Fishing cooperatives struggle to survive
The Zubo fishing cooperative started in 2011 with funding from UN Women
but, according to Munenge, since some of the original members left and
levies have increased every year, it is no longer viable. “At the
beginning, things worked out well. There were 10 of us and two men who
worked as captains. We used to share profits at the end of every month
and managed to pay the levies. Only five are left now but, even then, we
are not operating the rig because we are in arrears,” she said.
She added that scores of other villagers had joined fishing cooperatives
in an attempt to pool resources for the payment of levies, but that all
of them were struggling or had folded and that many were now resorting
to poaching while others had turned to craft making for a living -
weaving baskets or making furniture from the timber that is abundant in
the district. But such ventures are still small-scale due to the lack of
access to finance.
Salani Nyirenda, 69, a village head from Binga South, who remembers a
time when the Tonga people had unfettered access to the river, said:
“Government must allow us complete freedom to fish from the river. We
must also be let to set up vegetable gardens along the river and there
is need for irrigation schemes along the Zambezi. We would use the
vegetables to feed our families and sell to the towns and cities. There
is so much poverty here.”
He said national parks authorities had banned them from setting up gardens along the river.
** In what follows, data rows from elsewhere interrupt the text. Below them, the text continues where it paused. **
(* ===== verification/PyJson.v ===== *)
(** * JSON values and json.dumps (Python standard library)

    The values [json.loads] produces, the operations the program performs on them, and
    [json.dumps] with the compact separators the program uses.  The encodings of lists of
    strings, which every ref and digest of the program hashes, are proved injective. *)

From S2P Require Import Prelude Sha256.
From Stdlib Require Import Ascii.

(** A [float] is observed through [repr] and through [int()] ([None]: not finite). *)
Record pyfloat := PyFloat { f_repr : string; f_int : option Z }.

#[warnings="-register-all"]
Inductive json :=
  | JNull
  | JBool (b : bool)
  | JInt (z : Z)
  | JFloat (f : pyfloat)
  | JStr (s : string)
  | JList (l : list json)
  | JObj (d : list (string * json)).

Section json_ind.
Variable P : json -> Prop.
Hypothesis Hnull : P JNull.
Hypothesis Hbool : forall b, P (JBool b).
Hypothesis Hint : forall z, P (JInt z).
Hypothesis Hfloat : forall f, P (JFloat f).
Hypothesis Hstr : forall s, P (JStr s).
Hypothesis Hlist : forall l, Forall P l -> P (JList l).
Hypothesis Hobj : forall d, Forall (fun kv => P (snd kv)) d -> P (JObj d).

Fixpoint json_rect_all (j : json) : P j :=
  match j with
  | JNull => Hnull
  | JBool b => Hbool b
  | JInt z => Hint z
  | JFloat f => Hfloat f
  | JStr s => Hstr s
  | JList l =>
      Hlist l ((fix go l : Forall P l :=
        match l with
        | [] => List.Forall_nil _
        | x :: l => List.Forall_cons _ x l (json_rect_all x) (go l)
        end) l)
  | JObj d =>
      Hobj d ((fix go d : Forall (fun kv => P (snd kv)) d :=
        match d with
        | [] => List.Forall_nil _
        | kv :: d => List.Forall_cons _ kv d (json_rect_all (snd kv)) (go d)
        end) d)
  end.
End json_ind.

(** ** Equality *)

#[export] Instance pyfloat_eq_dec : EqDecision pyfloat.
Proof. solve_decision. Defined.
Fixpoint json_eqb (a b : json) : bool :=
  match a, b with
  | JNull, JNull => true
  | JBool x, JBool y => Bool.eqb x y
  | JInt x, JInt y => (x =? y)%Z
  | JFloat x, JFloat y => bool_decide (x = y)
  | JStr x, JStr y => String.eqb x y
  | JList l, JList m =>
      (fix go l m := match l, m with
       | [], [] => true
       | x :: l, y :: m => json_eqb x y && go l m
       | _, _ => false
       end) l m
  | JObj d, JObj e =>
      (fix go d e := match d, e with
       | [], [] => true
       | (k, x) :: d, (k', y) :: e => String.eqb k k' && json_eqb x y && go d e
       | _, _ => false
       end) d e
  | _, _ => false
  end.
Lemma json_eqb_eq a b : json_eqb a b = true <-> a = b.
Proof.
  revert b. induction a as [| | | | |l IH|d IH] using json_rect_all; intros b0; destruct b0 as [| | | | |m|e]; cbn;
    try (split; done).
  - rewrite Bool.eqb_true_iff. naive_solver.
  - rewrite Z.eqb_eq. naive_solver.
  - rewrite bool_decide_eq_true. naive_solver.
  - rewrite String.eqb_eq. naive_solver.
  - revert m. induction IH as [|x l Hx _ IH]; intros [|y m]; try (split; done).
    rewrite andb_true_iff, Hx, IH. naive_solver.
  - revert e. induction IH as [|[k x] d Hx _ IH]; intros [|[k' y] e]; try (split; done).
    cbn in Hx. rewrite !andb_true_iff, String.eqb_eq, Hx, IH. naive_solver.
Qed.
#[export] Instance json_eq_dec : EqDecision json.
Proof.
  intros a b. destruct (json_eqb a b) eqn:E; [left; by apply json_eqb_eq|].
  right. intros H. apply json_eqb_eq in H. congruence.
Defined.

(** ** Operations *)

(** Truthiness, [bool(value)]. *)
Definition json_truthy (j : json) : bool :=
  match j with
  | JNull => false
  | JBool b => b
  | JInt z => negb (Z.eqb z 0)
  | JFloat f => negb (String.eqb (f_repr f) "0.0" || String.eqb (f_repr f) "-0.0")
  | JStr s => truthy s
  | JList l => match l with [] => false | _ => true end
  | JObj d => match d with [] => false | _ => true end
  end.

(** [a or b], [b] evaluated only when needed. *)
Definition json_or (a b : json) : json := if json_truthy a then a else b.

(** [value.get(key)], with default [JNull]: an [AttributeError] on anything but a dict. *)
Definition py_get (j : json) (k : string) : result exn json :=
  match j with
  | JObj d => Ok (from_option id JNull (assoc k d))
  | _ => Err AttributeError
  end.

(** [value.get(key, "")]. *)
Definition py_get_str (j : json) (k : string) : result exn json :=
  match j with
  | JObj d => Ok (from_option id (JStr "") (assoc k d))
  | _ => Err AttributeError
  end.

(** [value[key]] for a string key: [KeyError] on a dict without it, [TypeError] elsewhere. *)
Definition py_item (j : json) (k : string) : result exn json :=
  match j with
  | JObj d => opt_or KeyError (assoc k d)
  | _ => Err TypeError
  end.

Definition is_dict (j : json) : bool := match j with JObj _ => true | _ => false end.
Francis Mukora of the Zimbabwe Community Development Trust (ZCDT), an
NGO that campaigns for members of disadvantaged communities, said while
the authorities were acting within the law by imposing levies,
preventing the Tonga from fishing the Zambezi contradicted government
policy to empower its citizens.
“This limits these communities’ access to their major source of income
and fuels poverty and food insecurity while depriving them of highly
nutritional but affordable food. While other people have been given
farms [through the land reform programme], people from Binga must be
empowered through adequate access to the Zambezi,” he told IRIN.